[ABOUT THIS TASK]
The entries follow. Copy every line in which "allocation" appears.

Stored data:
════════
(* ===== verification/Resolve.v ===== *)
(** * runtime.go: resolving queries

    [ResolveAll] and what it calls, as a goroutine over an [instance]: the
    host's flags, the guest's memory and private state, and the host state
    the guest's imports act on. The guest is arbitrary: [exec] is any
    function that runs an export under the guest lock. What [select] does
    in the waiting loop is a script: the context is done, the instance is
    done, or an event arrives; a branch that is not ready is not taken. An
    [ending] is a return, a panic, or that the script is over and the call
    still waits. *)

From S2P Require Import Prelude Errors Netip GuestMem Proc Host Names Answer.

#[local] Open Scope Z_scope.

(** ** Names and errors *)

(** [normalizeName]. *)
Definition normalizeName (name : list Z) : result go_error (list Z) :=
  if bool_decide (name = []) then Err (errorsNew "unbound: empty name")
  else if bool_decide (0 ∈ name) then Err (errorsNew "unbound: name contains NUL")
  else
    let name := if bool_decide (last name = Some 46) then name else name ++ [46] in
    if 1024 <? zlen name then Err (errorsNew "unbound: name too long") else Ok name.

(** [joinQueryErrors]. *)
Definition joinQueryErrors (queries : list Query) (errs : list (option go_error)) : option go_error :=
  errorsJoin (zip_with (fun q e => QueryError q <$> e) queries errs).

(** ** The instance *)

(** The exports bound by [bindExports]. *)
Inductive export :=
| X_abiVersion | X_alloc | X_dealloc | X_init | X_warmup | X_reseed | X_resolveStart
| X_ioReady | X_timerFired | X_resultGet | X_resolveCancel.

Definition resultSize : Z := 32.

(** [instanceState.mod]: nil, an open module or a closed one. *)
Inductive modState := ModNil | ModOpen | ModClosed.

#[export] Instance modState_eq_dec : EqDecision modState.
Proof. solve_decision. Defined.

Inductive waitChoice :=
| WaitCtx (e : go_error)   (* ctx is done, with ctx.Err() *)
| WaitDone                 (* the instance's done channel *)
| WaitEvent.               (* the event channel *)

Inductive ending :=
| Panics
| Waits
| Returned (results : list (option Result)) (err : option go_error).

(** One query of a batch: [names[n]], [rids[n]], [results[n]], [errs[n]]. *)
Record slot := mkSlot { sl_name : list Z; sl_rid : Z; sl_res : option Result; sl_err : option go_error }.

Definition blank_slot : slot := mkSlot [] 0 None None.

Definition settled (s : slot) : bool :=
  bool_decide (is_Some (sl_res s)) || bool_decide (is_Some (sl_err s)).

(** [failUnsettled], on the arrays. *)
Definition failSlot (e : go_error) (s : slot) : slot :=
  if settled s then s else mkSlot (sl_name s) (sl_rid s) (sl_res s) (Some e).

(** What both return statements of [ResolveAll] return. *)
Definition finish (queries : list Query) (slots : list slot) : ending :=
  Returned (map sl_res slots) (joinQueryErrors queries (map sl_err slots)).

Section Resolve.
Context {M : Type} `{GM : GuestMemory M} {G : Type} {U : Unicode} {DM : DNSMessage}.

Record instance := mkInstance {
  i_closed : bool;           (* Instance.closed *)
  i_registered : bool;       (* present in Runtime.states *)
  modDead : bool;            (* instanceState.modDead *)
  i_mod : modState;          (* instanceState.mod *)
  i_mem : M;
  i_guest : G;
  i_host : instanceState;
  i_calls : list (export * list Z)   (* the guest calls made *)
}.

Definition set_host (h : instanceState) (s : instance) : instance :=
  mkInstance (i_closed s) (i_registered s) (modDead s) (i_mod s) (i_mem s) (i_guest s) h (i_calls s).

(** The guest: what an export returns, and what it leaves. *)
Variable exec : export -> list Z -> G * M * instanceState -> result go_error Z * (G * M * instanceState).

(** A call under the guest lock. *)
Definition invoke (f : export) (args : list Z) (s : instance) : instance * result go_error Z :=
  let '(r, (g, m, h)) := exec f args (i_guest s, i_mem s, i_host s) in
  (mkInstance (i_closed s) (i_registered s) (modDead s) (i_mod s) m g h (i_calls s ++ [(f, args)]), r).

(** [instanceState.guest]. *)
Definition guest {A : Type} (fn : instance -> instance * result go_error A) : proc instance (result go_error A) :=
  atomic (fun s => if modDead s then (s, Err ErrClosed) else fn s).

(** [Instance.call]. *)
Definition call (f : export) (args : list Z) : proc instance (result go_error Z) := guest (invoke f args).

(** A goroutine of the host state, run by this one. *)
Fixpoint on_host {A : Type} (p : proc instanceState A) : proc instance A :=
  match p with
  | Done a => Done a
  | Step f k => Step (fun s => set_host (f (i_host s)) s) (fun s => on_host (k (i_host s)))
  | Spawn c k => Spawn (on_host c) (on_host k)
  end.

(** [removeState], on the instance. *)
Definition unregister (s : instance) : instance :=
  mkInstance (i_closed s) false (modDead s) (i_mod s) (i_mem s) (i_guest s) (i_host s) (i_calls s).

(** [closeModule]: mark the module dead and close it, if there is one. *)
Definition closeModule : proc instance unit :=
  modify (fun s => mkInstance (i_closed s) (i_registered s) true (match i_mod s with ModNil => ModNil | _ => ModClosed end)
                     (i_mem s) (i_guest s) (i_host s) (i_calls s)).

(** [Instance.Close]. *)
Definition Close : proc instance unit :=
  let* first := atomic (fun s =>
    if i_closed s then (s, false)
    else (mkInstance true (i_registered s) (modDead s) (i_mod s) (i_mem s) (i_guest s) (i_host s) (i_calls s), true)) in
  if first : bool then
    do* on_host close in
    do* modify unregister in
    closeModule
  else Done tt.

(** [kill]. *)
Definition kill (e : go_error) : proc instance go_error := do* Close in Done e.

(** [allocWrite]. *)
Definition allocWrite (b : list Z) : proc instance (result go_error Z) :=
  guest (fun s =>
    let n := if zlen b =? 0 then 1 else zlen b in
    let '(s, out) := invoke X_alloc [n] s in
    match out with
    | Err e => (s, Err (errorfw "unbound: alloc: " e))
    | Ok v =>
        let p := u32 v in
        if p =? 0 then (s, Err (errorsNew "unbound: guest allocation failed"))
        else if 0 <? zlen b then
          match mem_write (i_mem s) p b with
          | None => (s, Err (errorsNew "unbound: guest allocation outside memory"))
          | Some m =>
              (mkInstance (i_closed s) (i_registered s) (modDead s) (i_mod s) m (i_guest s) (i_host s) (i_calls s), Ok p)
          end
        else (s, Ok p)
    end).

(** [free]. *)
Definition free (p n : Z) : proc instance unit :=
  if negb (p =? 0) then do* call X_dealloc [p; u32 n] in Done tt else Done tt.

(** [cancel]. *)
Definition cancel (rid : Z) : proc instance unit :=
  let* c := reads i_closed in
  if negb c then do* call X_resolveCancel [u32 rid] in Done tt else Done tt.

(** [stateErr]. *)
Definition stateErr : proc instance go_error :=
  let* e := reads (fun s => err (i_host s)) in
  match e with
  | Some e => kill e
  | None => Done ErrClosed
  end.

(** [dispatch]. *)
Definition dispatch (ev : hostEvent) : proc instance (option go_error) :=
  let* r := match kind ev with
            | eventIO => call X_ioReady [u32 (sid ev); u32 (flags ev)]
            | eventTimer => call X_timerFired [tid ev]
            end in
  match r with
  | Ok _ => Done None
  | Err e => let* e := kill (errorfw "unbound: dispatch event: " e) in Done (Some e)
  end.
════════
[RESULT FOR THIS EXERCISE]
        if p =? 0 then (s, Err (errorsNew "unbound: guest allocation failed"))
          | None => (s, Err (errorsNew "unbound: guest allocation outside memory"))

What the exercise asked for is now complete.